Economics, that is, is not only about ‘is’ propositions, but about ‘ought’ propositions. It is the task of an economist to interpret ‘objective facts’ in terms of the ethical categories of both the ‘right’ and the ‘good’. To deny a normative component to economics is a matter of shockingly bad social theory (and even worse social practice): economics as a wholly ‘positive’ science is a somewhat silly conceit, and a dishonest one at that.  

Q. I get the impression that social choice is about what people in society prefer. But people differ in their preferences so how can there be something called “social preference”? 

A. The question of aggregating individual preferences into a social preference would scarcely be interesting, would it, if perfect unanimity always prevailed?! What makes the problem of ‘social choice’ based on individual preferences interesting and exciting is the fact of the diversity of preferences and conflict of interests. The normative axiomatic foundations of social choice mechanisms would otherwise be seriously uninteresting!

Q. Do you agree with the argument that government failure is more harmful than market failure because the state can correct the market but there is no institution to correct the state, and so, as far as possible, the private sector should dominate economic life? 

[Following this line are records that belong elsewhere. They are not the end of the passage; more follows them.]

(** A service that can be started, for [n] steps: configured by [p], with what [p] has
    to provide, nothing under way, and workers without calls. *)
Record service_ready (n : Z) (p : asyncio_create_params_t) (s : aio Q D C) : Prop := {
  sr_idle : idle_service (ap_rx_worker p) (ap_tx_worker p) (ap_rx_pool_params p) (ap_tx_pool_params p)
    (ap_rx_callback p) (ap_read_f p) (ap_write_f p) (ap_tx_buffer_offset p) (ap_tx_write_timeout p)
    (ap_tx_max_chunk_size p) false (user s) n s;
  sr_config : config_ok starter_a finisher_a tx_a rx_a qr qt (ap_rx_worker p) (ap_tx_worker p)
    (ap_rx_pool_params p) (ap_tx_pool_params p) (ap_rx_callback p) (ap_read_f p) (ap_write_f p)
    (ap_tx_buffer_offset p) (2 * n)
}.

Abbreviation inv p c0 := (aio_inv self starter_a finisher_a tx_a rx_a read_f write_f rx_callback_f tx_notification_f
  (ap_rx_worker p) (ap_tx_worker p) (ap_rx_pool_params p) (ap_tx_pool_params p) (ap_rx_callback p)
  (ap_read_f p) (ap_write_f p) (ap_tx_buffer_offset p) (ap_tx_write_timeout p) (ap_tx_max_chunk_size p)
  false c0).

(** One that [asyncio_create_instance] has made in zeroed storage is. *)
Lemma created_ready n p s old :
  zeroed old -> asyncio_create_instance p old true true = Ok (inst s) ->
  config_ok starter_a finisher_a tx_a rx_a qr qt (ap_rx_worker p) (ap_tx_worker p)
    (ap_rx_pool_params p) (ap_tx_pool_params p) (ap_rx_callback p) (ap_read_f p) (ap_write_f p)
    (ap_tx_buffer_offset p) (2 * n) ->
  (forall a, is_worker (ap_rx_worker p) (ap_tx_worker p) a ->
    exists d, workers s !! a = Some d /\ dp_ok n d /\ dp_calls d = [] /\ dp_busy d = false) ->
  service_ready n p s.
Proof.
  intros (Hi & Hr & _ & Ht & _) Hc Hco Hw. split; [|done].
  unfold asyncio_create_instance in Hc. destruct (_ && _ && _); [|done]. destruct (_ || _); [|done].
  cbn [cassert mbind result_bind event_flag_new andb] in Hc.
  apply bind_ok in Hc as (rx & Hrx & Hc). apply bind_ok in Hc as (tx & Htx & Hc).
  unfold asyncio_configure_rx_thread in Hrx. unfold asyncio_configure_tx_thread in Htx.
  rewrite Hr in Hrx. rewrite Ht in Htx. cbn [is_uninitialized cassert mbind result_bind] in Hrx, Htx.
  apply bind_ok in Hrx as (n1 & _ & Hrx). apply bind_ok in Htx as (n2 & _ & Htx).
  injection Hrx as <-. injection Htx as <-. injection Hc as Hc.
  split; rewrite <- ?Hc; done.
Qed.

Lemma service_ready_inv n p s : service_ready n p s -> inv p (user s) Starting n (new_aio_world s).
Proof. intros [Hi Hco]. apply idle_inv; [apply Hco|done]. Qed.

A. No, I do not agree. The conditions required to prevent market failure are unrealistically demanding, and they do not obtain in the idealised form in which they are required to exist for ensuring ‘corrections’ to market failure. On the other hand, a properly functioning democracy is a good cure for government failure. 

It would also help — to keep governments on the straight and narrow path of virtue — for professional economists to display some ordinary sense of moral responsibility in the discharge of their professional obligations, by which I mean that there could be more to being an economist than doing whatever is required in order to be nominated to the next Government Commission or Public Office!